What you have to do: Beneath this task are records; print exactly the stretch of them from the line with "let '(c, s) := strip_zeros 17 c s in" through the line with "(** The value is a finite double. *)", both ends included.

Stored data
(* ===== verification/Float.v ===== *)
(** * Float: [float()] of a JSON number, [float.__repr__] and [json.dumps]

    A JSON number with a fraction or an exponent is read by [float()]
    (Json keeps the decimal [m * 10^e] the text denotes); what the
    program holds is the IEEE 754 double nearest that decimal, ties to
    even, or an infinity when it overflows.  When a response carries such
    a value (a [result] the actor supplied, src/test.py line 359, shown by
    the API, src/api.py line 23), Starlette's [JSONResponse] prints it
    with [json.dumps]: [repr(x)] for a finite double ([float.__repr__],
    CPython's [PyOS_double_to_string(x, 'r', 0, Py_DTSF_ADD_DOT_0)]),
    [Infinity], [-Infinity] or [NaN] otherwise, which [allow_nan=False]
    refuses.  Python's [json] and [float] are not code of this
    repository: this file models them from their specification.

    [dec_to_double] rounds exactly, on integers: the value [n / d] is
    scaled by the power of two that leaves 53 significant bits (or the
    subnormal unit [2^-1074]) and rounded half to even.  [float_repr]
    is the shortest decimal that reads back as the same double (David
    Gay's mode 0), searched from one significant digit up: at [p] digits
    the two [p]-digit decimals around [x] are the only candidates, and
    the nearer one is taken when both read back; seventeen digits always
    read back (IEEE 754), so the search ends there.  The digits are then
    written in fixed notation when the decimal exponent is between [-4]
    and [16], in exponent notation otherwise.

    The decimal of Json has no sign when its mantissa is zero, so the
    text [-0.0] is read as [0.0] (Python keeps the sign and prints
    [-0.0]); a decimal that underflows keeps its sign. *)

From S2P Require Import Prelude Model Json.
From Stdlib Require Import Ascii.
Open Scope list_scope.
Open Scope string_scope.
Local Open Scope Z_scope.

(** ** Doubles *)

(** A double: [±M * 2^E] with [M < 2^53] and [E >= -1074], [E] the least
    such exponent (so [2^52 <= M] unless [E = -1074]), or an infinity. *)
Inductive Double :=
| DFin (neg : bool) (M E : Z)
| DInf (neg : bool).

#[export] Instance Double_eq_dec : EqDecision Double.
Proof. solve_decision. Defined.

(** The exponent of the least subnormal, [2^-1074]. *)
Definition emin : Z := -1074.

(** [n / d] rounded half to even ([n >= 0], [d > 0]). *)
Definition round_div (n d : Z) : Z :=
  let q := n / d in
  let r2 := 2 * (n mod d) in
  if r2 <? d then q else if d <? r2 then q + 1 else if Z.even q then q else q + 1.

(** [floor(log2(n / d))] for [n, d > 0]: [log2 n - log2 d] or one less. *)
Definition flog2 (n d : Z) : Z :=
  let l := Z.log2 n - Z.log2 d in
  if 0 <=? l then (if n <? d * 2 ^ l then l - 1 else l)
  else (if n * 2 ^ (- l) <? d then l - 1 else l).

(** [n / d / 2^E] as a fraction. *)
Definition scale2 (n d E : Z) : Z * Z :=
  if 0 <=? E then (n, d * 2 ^ E) else (n * 2 ^ (- E), d).

(** The double nearest [n / d >= 0]: [None] when it overflows. *)
Definition round_ratio (n d : Z) : option (Z * Z) :=
  if n =? 0 then Some (0, emin) else
  let E := Z.max (flog2 n d - 52) emin in
  let '(n', d') := scale2 n d E in
  let M := round_div n' d' in
  let '(M, E) := if M =? 2 ^ 53 then (2 ^ 52, E + 1) else (M, E) in
  if 971 <? E then None else Some (M, E).

(** [float(text)] for the decimal [m * 10^e] of a number's text.  A
    decimal that [dec_is_zero] finds at most [2^-1075] is zero, and one
    of [10^309] or more overflows, so that the powers computed stay of
    the size of the text. *)
Definition dec_to_double (m e : Z) : Double :=
  let neg := m <? 0 in
  if dec_is_zero m e then DFin neg 0 emin
  else if 309 <=? e then DInf neg
  else
    let '(n, d) := if 0 <=? e then (Z.abs m * 10 ^ e, 1) else (Z.abs m, 10 ^ (- e)) in
    match round_ratio n d with
    | Some (M, E) => DFin neg M E
    | None => DInf neg
    end.

(** ** [float.__repr__] *)

(** [M * 2^E] as a fraction. *)
Definition dbl_ratio (M E : Z) : Z * Z :=
  if 0 <=? E then (M * 2 ^ E, 1) else (M, 2 ^ (- E)).

(** [floor(log10(n / d))] for [n, d > 0]. *)
Definition flog10 (n d : Z) : Z :=
  if d <=? n then Z.of_nat (int_digits (n / d)) - 1
  else
    let j := Z.of_nat (int_digits (d / n)) in
    if n * 10 ^ (j - 1) <? d then - j else 1 - j.

(** [n / d / 10^s] as a fraction. *)
Definition scale10 (n d s : Z) : Z * Z :=
  if 0 <=? s then (n, d * 10 ^ s) else (n * 10 ^ (- s), d).

(** The [p]-digit decimal [c * 10^s] that reads back as [x = M * 2^E =
    n / d] (whose decimal exponent is [k]), if one does: the one below
    [x] or the one above, the nearer when both do. *)
Definition candidate (M E n d k p : Z) : option (Z * Z) :=
  let s := k - p + 1 in
  let '(n', d') := scale10 n d s in
  let lo := n' / d' in
  let r2 := 2 * (n' mod d') in
  let back c := bool_decide (dec_to_double c s = DFin false M E) in
  if r2 =? 0 then Some (lo, s)
  else
    match back lo, back (lo + 1) with
    | true, true => Some (if r2 <=? d' then lo else lo + 1, s)
    | true, false => Some (lo, s)
    | false, true => Some (lo + 1, s)
    | false, false => None
    end.

(** The fewest digits from [p] on; past the fuel, the nearest decimal of
    [p] digits. *)
Fixpoint shortest (fuel : nat) (M E n d k p : Z) : Z * Z :=
  match fuel with
  | O => let s := k - p + 1 in let '(n', d') := scale10 n d s in (round_div n' d', s)
  | S f =>
      match candidate M E n d k p with
      | Some r => r
      | None => shortest f M E n d k (p + 1)
      end
  end.

(** The digits without their trailing zeros. *)
Fixpoint strip_zeros (fuel : nat) (c s : Z) : Z * Z :=
  match fuel with
  | O => (c, s)
  | S f => if (c mod 10 =? 0) && negb (c =? 0) then strip_zeros f (c / 10) (s + 1) else (c, s)
  end.

Definition zeros (k : Z) : string := repeat_char (Z.to_nat k) "0"%char.

(** [format_float_short] with [repr]'s settings: the digits [ds] of
    [c], the decimal point [decpt] places from their left. *)
Definition format_repr (neg : bool) (c s : Z) : string :=
  let ds := digits_Z c in
  let nd := Z.of_nat (String.length ds) in
  let decpt := nd + s in
  (if neg then "-" else "") ++
  (if (decpt <=? -4) || (16 <? decpt) then
     let x := decpt - 1 in
     substring 0 1 ds ++ (if 1 <? nd then "." ++ substring 1 (String.length ds - 1)%nat ds else "") ++
     "e" ++ (if x <? 0 then "-" else "+") ++ (if Z.abs x <? 10 then "0" else "") ++ digits_Z (Z.abs x)
   else if decpt <=? 0 then "0." ++ zeros (- decpt) ++ ds
   else if decpt <? nd then
     substring 0 (Z.to_nat decpt) ds ++ "." ++ substring (Z.to_nat decpt) (Z.to_nat (nd - decpt)) ds
   else ds ++ zeros (decpt - nd) ++ ".0").

(** [repr(x)] of a finite double. *)
Definition float_repr (neg : bool) (M E : Z) : string :=
  if M =? 0 then (if neg then "-0.0" else "0.0")
  else
    let '(n, d) := dbl_ratio M E in
    let '(c, s) := shortest 17 M E n d (flog10 n d) 1 in
    let '(c, s) := strip_zeros 17 c s in
    format_repr neg c s.

(** [floatstr] of [json.encoder]: [repr] of a finite double, and the
    names of the other values. *)
Definition print_float (f : JFloat) : string :=
  match f with
  | FDec m e =>
      match dec_to_double m e with
      | DFin neg M E => float_repr neg M E
      | DInf neg => if neg then "-Infinity" else "Infinity"
      end
  | FNaN => "NaN"
  | FInf false => "Infinity"
  | FInf true => "-Infinity"
  end.

(** The value is a finite double. *)
Definition float_finite (f : JFloat) : bool :=
  match f with
  | FDec m e => match dec_to_double m e with DFin _ _ _ => true | DInf _ => false end
  | _ => false
  end.

(** ** [json.dumps(ensure_ascii=False, separators=(",", ":"))] *)

Fixpoint json_dumps (v : Value) : string :=
  match v with
  | VStr s => quote s
  | VInt z => print_Z z
  | VFloat f => print_float f
  | VBool true => "true"
  | VBool false => "false"
  | VNone => "null"
  | VList l => "[" ++ join "," (map json_dumps l) ++ "]"
  | VDict ps => "{" ++ join "," (map (fun kv => quote kv.1 ++ ":" ++ json_dumps kv.2) ps) ++ "}"
  end.

(** ** What [repr] prints *)

(** Python's outputs on a few texts: [0.1], [1.5], [1e16], [1e15],
    [1e-5], [1e-4], [123456789012345678.0], [5e-324], [-1e-400],
    [1e309], [0.30000000000000004] and [9007199254740993.0] print as
    below (the last is [2^53 + 1], rounded to even). *)
Lemma print_float_examples :
  map (fun me => print_float (FDec me.1 me.2))
    [(1, -1); (15, -1); (1, 16); (1, 15); (1, -5); (1, -4); (123456789012345678, 0); (5, -324);
     (-1, -400); (1, 309); (30000000000000004, -17); (90071992547409930, -1)] =
  ["0.1"; "1.5"; "1e+16"; "1000000000000000.0"; "1e-05"; "0.0001"; "1.2345678901234568e+17"; "5e-324";
   "-0.0"; "Infinity"; "0.30000000000000004"; "9007199254740992.0"].
Proof. vm_compute. reflexivity. Qed.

Final answer:
    let '(c, s) := strip_zeros 17 c s in
    format_repr neg c s.

(** [floatstr] of [json.encoder]: [repr] of a finite double, and the
    names of the other values. *)
Definition print_float (f : JFloat) : string :=
  match f with
  | FDec m e =>
      match dec_to_double m e with
      | DFin neg M E => float_repr neg M E
      | DInf neg => if neg then "-Infinity" else "Infinity"
      end
  | FNaN => "NaN"
  | FInf false => "Infinity"
  | FInf true => "-Infinity"
  end.

(** The value is a finite double. *)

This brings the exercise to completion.